= What this task involves =
Print the first line of the records below and every line after it, up to and including the line with "depend on them;". Print nothing else.

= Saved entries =
(* ===== verification/Devices.v ===== *)
(** Small devices that keep the laws the drivers assume: a disk that is an array
    of bytes, and a board with a clock and a serial line.  The theorems do not
    depend on them; they show that the assumptions can hold together, and the
    examples run on them. *)

From Stdlib Require Import ZArith Lia Strings.Byte.
From stdpp Require Import base numbers list strings gmap.
From S2P Require Import Prelude Bytes Memory Earth Bus.

Local Open Scope egos_scope.

(** ** A disk of 4MB *)

Module MemDisk.

Record disk := { bytes : mem }.

Definition SIZE : Z := 8192.

#[global] Instance ops : Disk disk := {|
  disk_read b n := d <- get ;; ret (0, load (bytes d) (b * BLOCK_SIZE) (n * BLOCK_SIZE));
  disk_write b n src :=
    modify (fun d => {| bytes := store (bytes d) (b * BLOCK_SIZE) src |}) ;;; ret 0
|}.

Definition blk (d : disk) (i : Z) : block := load (bytes d) (i * BLOCK_SIZE) BLOCK_SIZE.
Definition blocks (d : disk) : gmap Z block :=
  list_to_map ((fun i => (i, blk d i)) <$> seqZ 0 SIZE).

Lemma blocks_lookup d i : blocks d !! i = if (0 <=? i) && (i <? SIZE) then Some (blk d i) else None.
Proof.
  unfold blocks. assert (NoDup ((fun i => (i, blk d i)) <$> seqZ 0 SIZE).*1) as Hnd.
  { rewrite <- list_fmap_compose. rewrite list_fmap_id. apply NoDup_seqZ. }
  destruct ((0 <=? i) && (i <? SIZE)) eqn:Ei.
  - bool_prop. apply elem_of_list_to_map_1; [done|]. apply list_elem_of_fmap. exists i. split; [done|].
    apply elem_of_seqZ. lia.
  - apply not_elem_of_list_to_map_1. rewrite <- list_fmap_compose, list_fmap_id.
    intros Hi%elem_of_seqZ. destruct (Z.leb_spec 0 i), (Z.ltb_spec i SIZE); simpl in Ei; (done || lia).
Qed.

Lemma blocks_at_load d b n :
  0 <= b -> 0 <= n -> b + n <= SIZE ->
  load (bytes d) (b * BLOCK_SIZE) (n * BLOCK_SIZE) = blocks_at (blocks d) b n.
Proof.
  intros Hb Hn Hs. symmetry. apply blocks_at_written; [done|rewrite length_load; unfold BLOCK_SIZE; lia|].
  intros i Hi. rewrite blocks_lookup, (proj2 (Z.leb_le 0 i)), (proj2 (Z.ltb_lt i SIZE)) by lia.
  simpl. f_equal. unfold blk. apply list_eq. intros k. rewrite load_lookup.
  destruct (Z.ltb_spec (Z.of_nat k) BLOCK_SIZE) as [Hk|Hk]; unfold BLOCK_SIZE in *.
  - rewrite lookup_take_lt, lookup_drop, load_lookup by lia. rewrite (proj2 (Z.ltb_lt _ _)) by lia.
    do 2 f_equal. lia.
  - by rewrite lookup_take_ge by lia.
Qed.

#[global, program] Instance laws : DiskLaws disk := {| disk_size := SIZE; disk_blocks := blocks |}.
Next Obligation.
  intros d i. rewrite blocks_lookup. destruct ((0 <=? i) && (i <? SIZE)) eqn:Ei.
  - bool_prop. split; [lia|by eexists].
  - split; [by intros [? ?]|]. intros [? ?]. apply andb_false_iff in Ei as [Ei|Ei]; bool_prop; lia.
Qed.
Next Obligation.
  intros d i b. rewrite blocks_lookup. case_goal; [|done]. intros [= <-].
  unfold block_ok, blk. by rewrite length_load.
Qed.
Next Obligation.
  intros d b n Hb Hn Hs. exists d. split; [|done]. simpl. unfold bind. cbn [get ret].
  by rewrite blocks_at_load.
Qed.
Next Obligation.
  intros d b n src Hb Hn Hs Hl. eexists. split; [reflexivity|]. intros i. rewrite !blocks_lookup.
  unfold write_blocks. rewrite blocks_lookup.
  destruct (Z.leb_spec b i), (Z.ltb_spec i (b + n)); simpl;
    destruct (Z.leb_spec 0 i), (Z.ltb_spec i SIZE); simpl; try done; try lia; f_equal; unfold blk; simpl;
    try (apply load_store_ne; unfold BLOCK_SIZE in *; lia).
  apply list_eq. intros k. rewrite load_lookup.
  destruct (Z.ltb_spec (Z.of_nat k) BLOCK_SIZE) as [Hk|Hk]; unfold BLOCK_SIZE in *.
  - rewrite lookup_take_lt, lookup_drop, store_lookup by lia.
    rewrite (proj2 (Z.leb_le _ _)), (proj2 (Z.ltb_lt _ _)) by lia. simpl.
    replace (Z.to_nat (i * 512 + Z.of_nat k - b * 512)) with (Z.to_nat ((i - b) * 512) + k)%nat by lia.
    destruct (lookup_lt_is_Some_2 src (Z.to_nat ((i - b) * 512) + k)) as [x ->]; [lia|done].
  - by rewrite lookup_take_ge by lia.
Qed.

End MemDisk.

(** ** A board *)

Module Board.

(** The clock advances by one tick at each read; the two bases of UART0 are the
    same serial line, which is always ready to send. *)
Record board := { ticks : N; cmp : gmap Z Z; rx : list (option byte); tx : list Z }.

Definition clock (b : board) : Z := Z.min (Z.of_N (ticks b)) (2 ^ 63 - 1).
Definition tick (b : board) : board :=
  {| ticks := N.succ (ticks b); cmp := cmp b; rx := rx b; tx := tx b |}.
Definition set_cmp (h v : Z) (b : board) : board :=
  {| ticks := ticks b; cmp := <[h := v]> (cmp b); rx := rx b; tx := tx b |}.
Definition cmp_at (b : board) (h : Z) : Z := default 0 (cmp b !! h).

Definition uart_base (a : Z) : bool := (a =? 0x10010000) || (a =? 0x10013000).

#[global] Instance ops : Bus board := {|
  REGW base off := fun b =>
    if base =? 0x200BFF8 then
      Ok (if off =? 4 then clock b / 2 ^ 32 else clock b mod 2 ^ 32, tick b)
    else if uart_base base && (off =? 4) then
      Ok (match rx b with Some c :: _ => Z.of_N (Byte.to_N c) | _ => 2 ^ 31 end,
          {| ticks := ticks b; cmp := cmp b; rx := tail (rx b); tx := tx b |})
    else Ok (0, b);
  REGW_set base off v := fun b =>
    if base =? 0x2004000 then
      Ok (tt, if off mod 8 =? 4
              then set_cmp ((off - 4) / 8) (v * 2 ^ 32 + cmp_at b ((off - 4) / 8) mod 2 ^ 32) b
              else set_cmp (off / 8) (cmp_at b (off / 8) / 2 ^ 32 * 2 ^ 32 + v) b)
    else if uart_base base && (off =? 0) then
      Ok (tt, {| ticks := ticks b; cmp := cmp b; rx := rx b; tx := tx b ++ [v mod 2 ^ 8] |})
    else Ok (tt, b);
  REGB base off := ret 0;
  REGB_set base off v := ret tt
|}.

Lemma clock_tick b : clock b <= clock (tick b) < clock b + 2 ^ 28.
Proof. unfold clock, tick. simpl. lia. Qed.

Lemma set_cmp_at h v b h' : cmp_at (set_cmp h v b) h' = if decide (h = h') then v else cmp_at b h'.
Proof. unfold cmp_at, set_cmp. simpl. rewrite lookup_insert. by case_decide. Qed.

#[global, program] Instance clint : ClintLaws board := {| mtime := clock; mtimecmp := cmp_at |}.
Next Obligation. intros b. unfold clock. lia. Qed.
Next Obligation. intros b. eexists _, _. split; [reflexivity|]. split; [done|]. split; [apply clock_tick|done]. Qed.
Next Obligation. intros b. eexists _, _. split; [reflexivity|]. split; [done|]. split; [apply clock_tick|done]. Qed.
Next Obligation.
  intros h v Hv b. eexists _, _. split; [reflexivity|].
  rewrite (Z.add_comm (h * 8)), Z_mod_plus_full. change (4 mod 8 =? 4) with true. cbv iota.
  replace (4 + h * 8 - 4) with (h * 8) by lia. rewrite Z.div_mul by lia.
  rewrite set_cmp_at, decide_True by done. split; [done|]. split; [done|].
  intros h' Hne. by rewrite set_cmp_at, decide_False.
Qed.
Next Obligation.
  intros h v Hv b. eexists _, _. split; [reflexivity|].
  rewrite (Z.add_comm (h * 8)), Z_mod_plus_full. change (0 mod 8 =? 4) with false. cbv iota.
  rewrite Z.add_0_l, Z.div_mul by lia.
  rewrite set_cmp_at, decide_True by done. split; [done|]. split; [done|].
  intros h' Hne. by rewrite set_cmp_at, decide_False.
Qed.

#[global, program] Instance uart (p : platform_t) : UartLaws board (UART0_BASE p) := {|
  pending b := option_map (fun c => Z.of_N (Byte.to_N c)) <$> rx b;
  busy b := O;
  sent := tx;
  busy_max := O
|}.
Next Obligation. done. Qed.
Next Obligation.
  intros p b. apply Forall_forall. intros o (x & -> & _)%list_elem_of_fmap c Hc.
  destruct x as [x|]; [|done]. injection Hc as <-. pose proof (Byte.to_N_bounded x). lia.
Qed.
Next Obligation.
  intros p b. eexists _, _. split; [by destruct p|]. destruct b as [t c r s].
  by destruct r as [|[x|] r].
Qed.
Next Obligation. intros p b. eexists _, _. by split; [destruct p|]. Qed.
Next Obligation. intros p c b. eexists _, _. by split; [destruct p|]. Qed.

End Board.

= Exercise solution =
(* ===== verification/Devices.v ===== *)
(** Small devices that keep the laws the drivers assume: a disk that is an array
    of bytes, and a board with a clock and a serial line.  The theorems do not
    depend on them; they show that the assumptions can hold together, and the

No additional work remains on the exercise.